FACTS AND PROCEDURAL HISTORY
{¶ 2} This case centers on the rightful owner of mineral rights of real property
located in Guernsey County, Ohio. The reservation of mineral rights was originally
created in a warranty deed from T.D. Farwell to Robert C. Shaefer, recorded on
November 6, 1961. Mr. Shaefer received the surface rights and Mr. Farwell reserved the
mineral rights to the subject property. The reserved mineral rights were conveyed by
certificate of transfer from Mr. Farwell's estate to his daughter, Jane F. Richards, recorded
on October 19, 1965.
{¶ 3} By warranty deed recorded November 22, 1999, Mr. Schaefer's surface
rights were transferred to John and Gloria Chervenak. On June 14, 2012, the Chervenaks
recorded an affidavit of abandonment of the subject mineral rights under the Ohio
Dormant Mineral Act (hereinafter "ODMA"). On July 9, 2012, the Chervenaks recorded a
notice of failure to file which resulted in them becoming the title owners of the mineral
rights. Appellee is the successor to the Chervenaks and the current surface owner of the
real property. Appellant is the sole descendant and heir of Jane F. Richards, and
therefore claims to be the rightful owner of the mineral rights via a probate action in
Florida.
Guernsey County, Case No. 18 CA 26 3
{¶ 4} On August 4, 2017, appellant filed a declaratory judgment and quiet title
action against appellee and others not a part of this appeal, seeking a declaration that
the affidavit of abandonment is invalid and he is the exclusive owner of the mineral rights.

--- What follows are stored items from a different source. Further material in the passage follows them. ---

(** A typed line that the prompt for a number refuses and reads on. *)
Definition refused (isdigit : pystr -> bool) (int : pystr -> result Z)
    (max_input_number max_digit_len : nat) (line : pystr) : Prop :=
  isdigit (rstrip line) = false
  \/ exists n, int (rstrip line) = Ok n /\ n <> 0%Z
       /\ ((n < 0)%Z \/ (Z.of_nat max_input_number < n)%Z
           \/ max_digit_len < strlen_unicode (rstrip line)).

(** A typed line at which the prompt for a number is left by [e]: a
    zero, or digits that [int] does not take. *)
Definition leaves_at (isdigit : pystr -> bool) (int : pystr -> result Z)
    (line : pystr) (e : exn) : Prop :=
  isdigit (rstrip line) = true
  /\ ((int (rstrip line) = Ok 0%Z /\ e = SystemExit 1)
      \/ int (rstrip line) = Raise e).

(** ** The connection to the internet *)

Definition SERVERS_TO_PROBE_FOR_CONNECTION : list pystr :=
  [lit "www.ubuntu.com"; lit "www.kernel.org"; lit "www.gnu.org"].
Definition SERVER_PORT_TO_PROBE : Z := 80.
Definition SERVER_TIMEOUT_CYCLES_IN_SEC : list Z := [1; 5; 10]%Z.

(** One attempt to connect: the server and the timeout in seconds. *)
Definition attempt : Type := (pystr * Z)%type.

(** The loop over the timeouts for one server: the attempts made, and
    whether the last one connected. [connects server timeout] says
    whether the attempt goes through; one that raises is passed over
    ([except: pass]). *)
Fixpoint probe_server (connects : pystr -> Z -> bool) (server_address : pystr)
    (timeouts : list Z) : list attempt * bool :=
  match timeouts with
  | [] => ([], false)
  | connection_timeout :: rest =>
      if connects server_address connection_timeout
      then ([(server_address, connection_timeout)], true)
      else
        let (t, r) := probe_server connects server_address rest in
        ((server_address, connection_timeout) :: t, r)
  end.

Fixpoint probe_servers (connects : pystr -> Z -> bool) (servers : list pystr)
    (timeouts : list Z) : list attempt * option (pystr * Z) :=
  match servers with
  | [] => ([], None)
  | server_address :: rest =>
      let (t, connected) := probe_server connects server_address timeouts in
      if connected then (t, Some (server_address, SERVER_PORT_TO_PROBE))
      else
        let (t', r) := probe_servers connects rest timeouts in (t ++ t', r)
  end.

(** [is_internet_available()]: the attempts made, and what it returns. *)
Definition is_internet_available (connects : pystr -> Z -> bool)
    : list attempt * option (pystr * Z) :=
  probe_servers connects SERVERS_TO_PROBE_FOR_CONNECTION
    SERVER_TIMEOUT_CYCLES_IN_SEC.

(** One round of the check in main: what connects at that time, and what
    the user answers when nothing does. *)
Definition net_round : Type := ((pystr -> Z -> bool) * decision)%type.

(** The loop of main around the check. Past the rounds listed a server
    answers. *)
Fixpoint connection_loop (rounds : list net_round) : M unit :=
  match rounds with
  | [] => stop_progress_spinner ;; emit (Print MsgSuccess)
  | (connects, d) :: rest =>
      match snd (is_internet_available connects) with
      | Some _ => stop_progress_spinner ;; emit (Print MsgSuccess)
      | None =>
          stop_progress_spinner ;;
          emit (Print MsgFailed) ;;
          user_decision <- request_user_yes_no_abort_script d ;;
          if user_decision =? YES_PRESSED then connection_loop rest
          else ret tt
      end
  end.

(** main from the check of the connection on: the loop, then the [try]
    statement around the download rounds. *)
Definition main_from_connection (E : env) (rounds : list net_round)
    (body : M unit) : M unit :=
  connection_loop rounds ;; main_try E body.

(** All attempts, in the order of the loops. *)
Definition all_attempts (servers : list pystr) (timeouts : list Z)
    : list attempt :=
  flat_map (fun s => map (pair s) timeouts) servers.

(** The seconds that the attempts of a check can wait in all. *)
Definition seconds (t : list attempt) : Z :=
  fold_right Z.add 0%Z (map snd t).

(** The user aborts at the prompt of the check: no server answers in a
    round, and in the rounds before, and the answer is to abort after
    answers to retry. *)
Fixpoint aborts_offline (rounds : list net_round) : bool :=
  match rounds with
  | [] => false
  | (connects, d) :: rest =>
      match snd (is_internet_available connects), d with
      | None, Yes => aborts_offline rest
      | None, Abort => true
      | _, _ => false
      end
  end.

(** ** The progress spinner *)

(** The fields of [SpinningProgress] that [start] and [stop] read and
    write, and the number of threads started so far. *)
Record SpinningProgress : Type := {
  abort_progress_sentinel : option bool;
  spinner_threads : nat
}.

Definition progress_spinner : SpinningProgress :=
  {| abort_progress_sentinel := None; spinner_threads := 0 |}.

(** [start(self)]: [not None] and [not False] hold. *)
Definition start (self : SpinningProgress) : SpinningProgress :=
  match abort_progress_sentinel self with
  | Some true => self
  | _ => {| abort_progress_sentinel := Some false;
            spinner_threads := S (spinner_threads self) |}
  end.

(** [stop(self)] *)
Definition stop (self : SpinningProgress) : SpinningProgress :=
  {| abort_progress_sentinel := Some true;
     spinner_threads := spinner_threads self |}.

Inductive spinner_call : Type := CallStart | CallStop.

Definition call (self : SpinningProgress) (c : spinner_call)
    : SpinningProgress :=
  match c with CallStart => start self | CallStop => stop self end.

(** The calls of [start] before the first call of [stop]. *)
Fixpoint starts_before_stop (calls : list spinner_call) : nat :=
  match calls with
  | CallStart :: rest => S (starts_before_stop rest)
  | _ => 0
  end.

(** * Properties *)

(** ** Text *)

Lemma str_eqb_eq (a b : pystr) : str_eqb a b = true <-> a = b.
Proof.
  revert b; induction a as [|x a IH]; intros [|y b]; simpl;
    try (split; [discriminate | discriminate]); try tauto.
  rewrite andb_true_iff, N.eqb_eq, IH. split.
  - intros [-> ->]; reflexivity.
  - intros H; inversion H; auto.
Qed.

Lemma str_eqb_refl (a : pystr) : str_eqb a a = true.
Proof. apply str_eqb_eq; reflexivity. Qed.

Lemma str_eqb_neq (a b : pystr) : str_eqb a b = false <-> a <> b.
Proof.
  rewrite <- str_eqb_eq. destruct (str_eqb a b); split; congruence.
Qed.

Lemma list_contains_In (x : pystr) (l : list pystr) :
  list_contains x l = true <-> In x l.
Proof.
  unfold list_contains. rewrite existsb_exists. split.
  - intros (y & Hy & E). apply str_eqb_eq in E. subst; assumption.
  - intros H. exists x. split; [assumption | apply str_eqb_refl].
Qed.

Lemma endswith_iff (s suf : pystr) :
  endswith s suf = true <-> exists p, s = p ++ suf.
Proof.
  unfold endswith. rewrite andb_true_iff, Nat.leb_le, str_eqb_eq. split.
  - intros [_ H]. exists (firstn (length s - length suf) s).
    pose proof (firstn_skipn (length s - length suf) s) as F.
    rewrite H in F. symmetry; exact F.
  - intros [p ->]. rewrite length_app. split; [lia|].
    replace (length p + length suf - length suf) with (length p + 0) by lia.
    rewrite skipn_app, Nat.add_0_r, skipn_all.
    replace (length p - length p) with 0 by lia. reflexivity.
Qed.

Lemma endswith_false_iff (s suf : pystr) :
  endswith s suf = false <-> ~ exists p, s = p ++ suf.
Proof.
  rewrite <- endswith_iff. destruct (endswith s suf); split; congruence.
Qed.

(** *** The primitives on small inputs *)

Example split_ws_sample :
  split_ws (lit "  ab  cd e ") = [lit "ab"; lit "cd"; lit "e"].
Proof. reflexivity. Qed.

Example strip_sample : strip (lit "  ab  cd e " ++ nl) = lit "ab  cd e".
Proof. reflexivity. Qed.

Example split_char_sample :
  split_char (chr "_") (lit "_a__b_") = [[]; lit "a"; []; lit "b"; []].
Proof. reflexivity. Qed.

Example readlines_sample :
  readlines (lit "ab" ++ nl ++ nl ++ lit "c")
  = [lit "ab" ++ nl; nl; lit "c"].
Proof. reflexivity. Qed.

Example basename_sample :
  basename (lit "/root/Downloads/v4.9.5/CHECKSUMS") = CHECKSUMS_FILE
  /\ basename (lit "Downloads/") = [].
Proof. split; reflexivity. Qed.

Example strlen_unicode_sample :
  strlen_unicode [233%N] = 2 /\ strlen_unicode (lit "abc") = 3
  /\ strlen_unicode [8364%N; 128512%N] = 7.
Proof. repeat split; reflexivity. Qed.

Example re_search_deb_sample :
  re_search_deb (lit "a_b_c.DeB") = true
  /\ re_search_deb (lit "a_b_c.deb" ++ nl) = true
  /\ re_search_deb (lit "a_b_c.deb ") = false
  /\ re_search_deb (lit "a_b_c.debs") = false.
Proof. repeat split; reflexivity. Qed.

Example find_position_sample :
  find_position_of_nth_string_occurence (lit "a-b-c-d-e") (chr "-") 4 = 7
  /\ find_position_of_nth_string_occurence (lit "a-b-c") (chr "-") 4 = 0
  /\ find_position_of_nth_string_occurence [] (chr "-") 4 = 0.
Proof. repeat split; reflexivity. Qed.

Example extract_flavor_sample :
  extract_flavor headers_generic = Ok (lit "generic")
  /\ extract_flavor (lit "a-b-c-d-e.deb") = Raise ValueError.
Proof. split; vm_compute; reflexivity. Qed.

Example sort_by_len_sample :
  sort_by_len [lit "ccc"; lit "a"; lit "bb"; lit "d"; lit "ee"]
  = [lit "a"; lit "d"; lit "bb"; lit "ee"; lit "ccc"].
Proof. reflexivity. Qed.

(** *** White space, [strip] and [split] *)

Lemma push_app (cur : pystr) (done : list pystr) (t : pystr) :
  push cur (done ++ [t]) = push cur done ++ [t].
Proof. destruct cur; reflexivity. Qed.

Lemma tokens_cons (c : pychar) (s : pystr) :
  tokens (c :: s) =
  if is_space c then ([], split_ws s) else (c :: fst (tokens s), snd (tokens s)).
Proof.
  unfold split_ws; simpl. destruct (tokens s) as [cur done]; reflexivity.
Qed.

Lemma split_ws_cons_space (c : pychar) (s : pystr) :
  is_space c = true -> split_ws (c :: s) = split_ws s.
Proof.
  intros H. unfold split_ws at 1. rewrite tokens_cons, H. reflexivity.
Qed.

Lemma tokens_all_space (s : pystr) :
  forallb is_space s = true -> tokens s = ([], []).
Proof.
  induction s as [|c s IH]; simpl; [reflexivity|].
  rewrite andb_true_iff. intros [Hc Hs].
  rewrite (IH Hs), Hc. reflexivity.
Qed.

Lemma tokens_no_space (t : pystr) :
  no_space t = true -> tokens t = (t, []).
Proof.
  induction t as [|c t IH]; simpl; [reflexivity|].
  rewrite andb_true_iff, negb_true_iff. intros [Hc Ht].
  rewrite (IH Ht), Hc. reflexivity.
Qed.

Lemma split_ws_lstrip (s : pystr) : split_ws (lstrip s) = split_ws s.
Proof.
  induction s as [|c s IH]; [reflexivity|]. simpl.
  destruct (is_space c) eqn:Hc; [|reflexivity].
  rewrite split_ws_cons_space by assumption. exact IH.
Qed.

Appellant alleged the Chervenaks' efforts to capture the mineral rights under the ODMA
were insufficient because they failed to exercise reasonable diligence to locate him and
serve him notice. On September 11, 2017, appellee filed an answer and counterclaim for
declaratory judgment and quiet title, seeking to be named the owner of the mineral rights
under the ODMA. Appellee alleged the notice and service requirements under the ODMA
were met.
{¶ 5} Each party filed motions for summary judgment. On July 18, 2018,
appellant filed a motion to strike portions of appellee's reply brief, claiming the complained
of portions eluded to new factual information that was beyond the scope of prior discovery
that he relied upon. By entry filed August 12, 2018, the trial court found no genuine issues
of material fact to exist and granted summary judgment to appellee. The trial court
ordered appellee's counsel to submit a proposed entry. By final judgment entry filed
August 16, 2018, the trial court granted appellee's motion, declaring appellee to be the
rightful owner of the mineral rights and any claims of appellant were barred under the
ODMA.
{¶ 6} Appellant filed an appeal and this matter is now before this court for
consideration. Assignments of error are as follows:
I
{¶ 7} "THE TRIAL COURT ERRED WHEN IT GRANTED THE APPELLEE'S
MOTION FOR SUMMARY JUDGMENT, TO APPELLANT'S PREJUDICE."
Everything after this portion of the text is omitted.